In BMC psychiatry
BACKGROUND : Machine learning (ML) algorithms and methods offer great tools to analyze large complex genomic datasets. Our goal was to compare the genomic architecture of schizophrenia (SCZ) and autism spectrum disorder (ASD) using ML.
METHODS : In this paper, we used regularized gradient boosted machines to analyze whole-exome sequencing (WES) data from individuals SCZ and ASD in order to identify important distinguishing genetic features. We further demonstrated a method of gene clustering to highlight which subsets of genes identified by the ML algorithm are mutated concurrently in affected individuals and are central to each disease (i.e., ASD vs. SCZ "hub" genes).
RESULTS : In summary, after correcting for population structure, we found that SCZ and ASD cases could be successfully separated based on genetic information, with 86-88% accuracy on the testing dataset.

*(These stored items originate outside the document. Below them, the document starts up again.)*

(** X15: what a file extraction leaves behind.  With a path and no
    payload on a supported device, [processImage] first clears the old
    result; a resolved call then puts its texts there and raises no
    alert; a rejected call leaves the result empty and raises one alert
    titled ["Text Extraction Error"] with the error's message, or none at
    all when the rejection is no [Error]. *)
Theorem X15_file_extraction_outcome :
  forall (I Q E : Type) (M : JS.NativeModule (Run I (list string) E) Q)
         (errorMessage : E -> option string)
         (file : string) (base64 : option string) (st : App.State),
    let st' := App.processImage M errorMessage (Some file) base64 st in
    JS.isSupported M = true ->
    file <> "" ->
    App.truthy base64 = false ->
    App.imageUri st' = Some file /\
    App.processingMethod st' = App.Method_file /\
    (forall texts,
        settled (JS.extractTextFromImage M file) = Resolved texts ->
        App.result st' = texts /\ App.alerts st' = App.alerts st) /\
    (forall error,
        settled (JS.extractTextFromImage M file) = Rejected error ->
        App.result st' = [] /\
        App.alerts st'
        = (App.alerts st
             ++ match errorMessage error with
                | Some message => [("Text Extraction Error", message)]
                | None => []
                end)%list).
Proof.
  intros I Q E M errorMessage file base64 st st' Hs Hfile Hb.
  assert (Hv : App.truthyValue (Some file) = Some file).
  { simpl. destruct (String.eqb_spec file ""); congruence. }
  assert (Hp : App.truthy (Some file) = true)
    by (unfold App.truthy; now rewrite Hv).
  unfold st', App.processImage.
  rewrite Hp, Hb, Hs, (falsy_truthyValue _ Hb), Hv. cbv zeta. simpl.
  set (st0 := App.setProcessingMethod App.Method_file _).
  destruct (awaitTexts_frame errorMessage (JS.extractTextFromImage M file) st0)
    as (_ & -> & -> & _).
  destruct (awaitTexts_outcome errorMessage (JS.extractTextFromImage M file) st0)
    as [Hres Hrej].
  split; [reflexivity|]. split; [reflexivity|]. split.
  - intros texts Ht. apply (Hres texts Ht).
  - intros error He. apply (Hrej error He).
Qed.

Lemma X15_witness :
  let M := Android.ExpoTextExtractorModule (Sample.android (inr Sample.page)) in
  let em := fun e : Android.CodedException => Some (Android.codedMessage e) in
  let st' :=
    App.processImage M em (Some "file:///missing.jpg") None
      (App.setResult ["old"] App.initial) in
  App.result st' = [] /\
  App.alerts st'
  = [("Text Extraction Error", "File not found: /missing.jpg")].
Proof.
  apply (proj2 (proj2 (proj2
           (X15_file_extraction_outcome _ _ _
              (Android.ExpoTextExtractorModule
                 (Sample.android (inr Sample.page)))
              (fun e => Some (Android.codedMessage e))
              "file:///missing.jpg" None
              (App.setResult ["old"] App.initial)
              eq_refl ltac:(discriminate) eq_refl)))
           (Android.CodedException_code_message_cause "UNKNOWN_ERROR"
              "File not found: /missing.jpg"
              (Android.Exception "File not found: /missing.jpg"))).
  reflexivity.
Defined.

(** X16: what the screen shows after [processImage] has run.  It never
    shows the spinner; it shows the lines of the result under the label of
    the call that produced them, ["Base64 Data"] when a payload was given
    and ["File URI"] otherwise; and with an empty result, which is what a
    rejected or unsupported extraction leaves, it shows ["No text
    detected"]. *)
Theorem X16_screen_after_processing :
  forall (I Q E : Type) (M : JS.NativeModule (Run I (list string) E) Q)
         (errorMessage : E -> option string)
         (path base64 : option string) (st : App.State),
    let st' := App.processImage M errorMessage path base64 st in
    App.truthy path = true \/ App.truthy base64 = true ->
    App.results (App.render st')
    = match App.result st' with
      | [] => App.NoTextDetected
      | _ :: _ =>
          App.Lines (if App.truthy base64 then "Base64 Data" else "File URI")
                    (App.result st')
      end /\
    (forall p, App.truthyValue path = Some p ->
               App.preview (App.render st') = App.Image p).
Proof.
  intros I Q E M errorMessage path base64 st st' Hsome.
  destruct (processImage_after M errorMessage path base64 st Hsome)
    as (Hload & Huri & Hmethod).
  fold st' in Hload, Huri, Hmethod.
  unfold App.render. simpl. rewrite Hload. split.
  - destruct (App.result st') as [|line lines] eqn:Hr; [reflexivity|].
    simpl. rewrite (Hmethod line lines eq_refl).
    now destruct (App.truthy base64).
  - intros p Hp. rewrite (Huri p Hp). simpl in Hp |- *.
    unfold App.truthyValue in Hp |- *.
    destruct path as [v|]; [|discriminate].
    destruct (String.eqb v "") eqn:Ev; [discriminate|].
    injection Hp as <-. now rewrite Ev.
Qed.
Lemma create_predefined_habits_for_run fuel user_id cd
    (habits : list (string * string * Z)) :
  (29 ≤ fuel)%nat →
  (∀ j, 0 ≤ j ≤ 28 → isoformat (cd - j * us_per_day) ≠ "") →
  Forall (λ x, 1 ≤ x.2) habits →
  NoDup (habits.*1.*1) →
  ∀ h,
    handler_ok h → no_completion_ahead h →
    (foreign_keys h = true → user_id ∈ (ur_id <$> users_table h)) →
    Forall (λ r, hr_name r ∉ habits.*1.*1) (get_all_habits (tables h) user_id) →
    ∃ h' new_rows,
      create_predefined_habits_for isoformat clock fuel user_id cd h habits
        = Some (Done () h')
      ∧ habits_table (tables h') = habits_table (tables h) ++ new_rows
      ∧ Forall2 (λ x r,
           hr_user_id r = user_id ∧ hr_name r = x.1.1 ∧ hr_periodicity r = x.2
           ∧ seq_habits h < hr_id r
           ∧ cr_completed_date <$> get_completions (tables h') (hr_id r)
             = (λ d, PyStr (isoformat d)) <$> example_dates cd x.2)
          habits new_rows
      ∧ (∀ id, id ≤ seq_habits h →
           get_completions (tables h') id = get_completions (tables h) id)
      ∧ seq_habits h ≤ seq_habits h'
      ∧ handler_ok h' ∧ no_completion_ahead h'
      ∧ foreign_keys h' = foreign_keys h ∧ users_table h' = users_table h.
Proof.
  intros Hfuel Hiso HP Hnd.
  induction habits as [|[[name description] P] habits IH]; intros h Hok Hahead Hfk Hnames.
  - exists h, []. cbn [create_predefined_habits_for].
    split; [done|]. split; [by rewrite app_nil_r|]. split; [constructor|].
    split; [done|]. split; [lia|]. done.
  - cbn [create_predefined_habits_for].
    apply Forall_cons in HP as [HP1 HP]. cbn in HP1.
    cbn in Hnd. apply NoDup_cons in Hnd as [Hname Hnd].
    destruct (create_predefined_habits_body_run fuel user_id cd h name description P)
      as (h1 & row & rows & Hbody & Hfk1 & Hu1 & Hh1 & Hru & Hrn & Hrp & Hlt & Hseq1
          & Hc1 & Hall & Hd & Hok1); try done.
    { eapply Forall_impl; [exact Hnames|]. intros r Hr E. apply Hr. rewrite E. cbn.
      apply list_elem_of_here. }
    rewrite Hbody.
    assert (Hget1 : ∀ id, get_completions (tables h1) id
                          = get_completions (tables h) id
                            ++ filter (λ c, cr_habit_id c = id) rows).
    { intros id. unfold get_completions. by rewrite Hc1, filter_app. }
    assert (Hahead1 : no_completion_ahead h1).
    { unfold no_completion_ahead in *. rewrite Hc1, Hseq1. apply Forall_app. split.
      - eapply Forall_impl; [exact Hahead|]. cbn. intros; lia.
      - eapply Forall_impl; [exact Hall|]. cbn. intros; lia. }
    destruct (IH HP Hnd h1 Hok1 Hahead1) as (h' & new_rows & Hfor & Hh' & Hrows & Hold & Hle
                                              & Hok' & Hahead' & Hfk' & Hu').
    { rewrite Hfk1, Hu1. exact Hfk. }
    { unfold get_all_habits. rewrite Hh1, filter_app. apply Forall_app. split.
      - eapply Forall_impl; [exact Hnames|]. intros r Hr Hin. apply Hr. cbn.
        by apply list_elem_of_further.
      - rewrite (filter_cons_True _ row), filter_nil by done.
        apply Forall_singleton. by rewrite Hrn. }
    exists h', (row :: new_rows). split; [exact Hfor|].
    split; [by rewrite Hh', Hh1, <- app_assoc|].
    split; [|split; [|split; [lia|split; [done|split; [done|split; congruence]]]]].
    + constructor.
      * split; [done|]. split; [done|]. split; [done|]. split; [done|].
        rewrite Hold by lia. rewrite Hget1.
        assert (Hnone : get_completions (tables h) (hr_id row) = []).
        { apply filter_none. eapply Forall_impl; [exact Hahead|]. cbn. intros; lia. }
        rewrite Hnone. cbn [app]. by rewrite (filter_all _ _ Hall).
      * eapply Forall2_impl; [exact Hrows|]. cbn.
        intros x r (? & ? & ? & ? & ?). repeat (split; [done|]). split; [lia|done].
    + intros id Hid. rewrite Hold by lia. rewrite Hget1.
      rewrite (filter_none _ rows); [by rewrite app_nil_r|].
      eapply Forall_impl; [exact Hall|]. cbn. intros; lia.
Qed.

Through bioinformatic analysis, we explored if combinations of genes concurrently mutated in patients with the same condition ("hub" genes) belong to specific pathways. Several themes were found to be associated with ASD, including calcium ion transmembrane transport, immune system/inflammation, synapse organization, and retinoid metabolic process. Moreover, ion transmembrane transport, neurotransmitter transport, and microtubule/cytoskeleton processes were highlighted for SCZ.
CONCLUSIONS : Our manuscript introduces a novel comparative approach for studying the genetic architecture of genetically related diseases with complex inheritance and highlights genetic similarities and differences between ASD and SCZ.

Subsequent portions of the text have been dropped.